总和索引0值匹配的列表值？

Question

I have a list of lists and I want to merge them to sum the inner index[1] values where the index[0] values match. My list looks like this:

lists = [
['Gifts', [4]],
['Gifts', [4]],
['Politics', [3]],
['Supply', [4]],
['Supply', [4]],
['Prints', [1]],
['Prints', [1]],
['Prints', [1]],
['Politics', [3]],
['Politics', [3]],
['Accounts', [2]],
['Accounts', [2]],
['Accounts', [2]],
['Features', [3]],
['Features', [2]]
]

I would therefore like the new structure to be:

new_lists = [
['Gifts', 8], ['Politics', 9], ['Supply', 8], ['Prints', 3], ['Accounts', 6], ['Features', 5]
]

How do I achieve this in Python?

Answer 1

You can use defaultdict(int) from collections module:

>>> from collections import defaultdict
>>> d = defaultdict(int)
>>> for key, value in lists:
...     d[key] += value[0]
... 
>>> dict(d)
{'Gifts': 8, 'Prints': 3, 'Accounts': 6, 'Features': 5, 'Supply': 8, 'Politics': 9}
>>> list(d.items())
[('Prints', 3), ('Features', 5), ('Supply', 8), ('Gifts', 8), ('Accounts', 6), ('Politics', 9)]

Answer 2

Or, use a Counter from collections . You can initialize it either manually by incrementing the values for every key:

from collections import Counter

c = Counter()
for i, j in lists:
    c[i] += l[j]

Or, by providing a flat list of the expanded contents, Counter will then do the counting for you:

c = Counter(sum([[i] * j[0] for i,j in lists], []))
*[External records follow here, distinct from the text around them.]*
(* ===== verification/TaskWitnesses.v ===== *)
(** * Concrete instances for the payment tasks

    Alice as the target of bob's transfer, and as a mediator who forwards it to
    carol, at which the theorems about the tasks are applied. *)

From Stdlib Require Import ZArith Lia QArith Strings.Byte.
From stdpp Require Import base functions gmap list strings pretty.
From S2P Require Import Prelude Encoding MediationFee MediationFeeTheorems State Events ChannelViews ChannelValidation ChannelSend ChannelHandlers TaskState Target World Mediator ForwardingFees LockSets ChannelInvariant BalanceProofMessages LockOperations StateTransition Instances TransferTheorems Reachability ChannelFrame SecretRegistration TargetTheorems WorldLogic MediatorInvariant MediatorPhases MediatorForwarding MediatorTheorems Witnesses.

Open Scope Z_scope.

(** ** Alice receives bob's payment *)

Definition from_bob : HopState := {| hop_node_address := bob; hop_channel_identifier := 7 |}.

Definition bob_init : ActionInitTarget :=
  {| ait_sender := bob; ait_balance_proof := lts_balance_proof bob_transfer; ait_from_hop := from_bob;
     ait_transfer := bob_transfer; ait_received_valid_secret := false |}.

Definition alice_task : TargetTransferState := TargetTransferState_init from_bob bob_transfer.

Lemma alice_pending : get_lock (ch_partner_state alice_received) (tts_secrethash alice_task) = Some bob_lock.
Proof. vm_compute. reflexivity. Qed.

Lemma alice_task_inv : target_inv (Some alice_task) alice_received.
Proof.
  split; [apply alice_received_inv|]. split; [apply alice_pending | |].
  - split; [done|]. intros Hin. exfalso. revert Hin. apply not_elem_of_cons. split; [done|].
    apply not_elem_of_cons. split; [done | apply not_elem_of_nil].
  - intros s Hs. exfalso. assert (E : get_secret (ch_partner_state alice_received) (tts_secrethash alice_task) = None)
      by (vm_compute; reflexivity). rewrite E in Hs. discriminate.
Qed.

Lemma bob_transfer_encodable : encodable (lts_balance_proof bob_transfer) alice_channel.
Proof. exists Success. exact bob_transfer_signed. Qed.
In both cases, create the result list by using a list comprehension grabbing the contents of the counter with c.items() :

r = [[i, j] for i, j in c.items()]

Result being:

print(r) 
[['Supply', 8], ['Features', 5], ['Prints', 3],
 ['Gifts', 8], ['Accounts', 6], ['Politics', 9]]

Answer 3

Use a defaultdict :

In [52]: from collections import defaultdict

In [53]: d = defaultdict(int)

In [54]: for name, (val,) in lists:
   ....:     d[name] += val
   ....:     

In [55]: d.items()
Out[55]: dict_items([('Politics', 9), ('Supply', 8), ('Prints', 3), ('Features', 5), ('Gifts', 8), ('Accounts', 6)])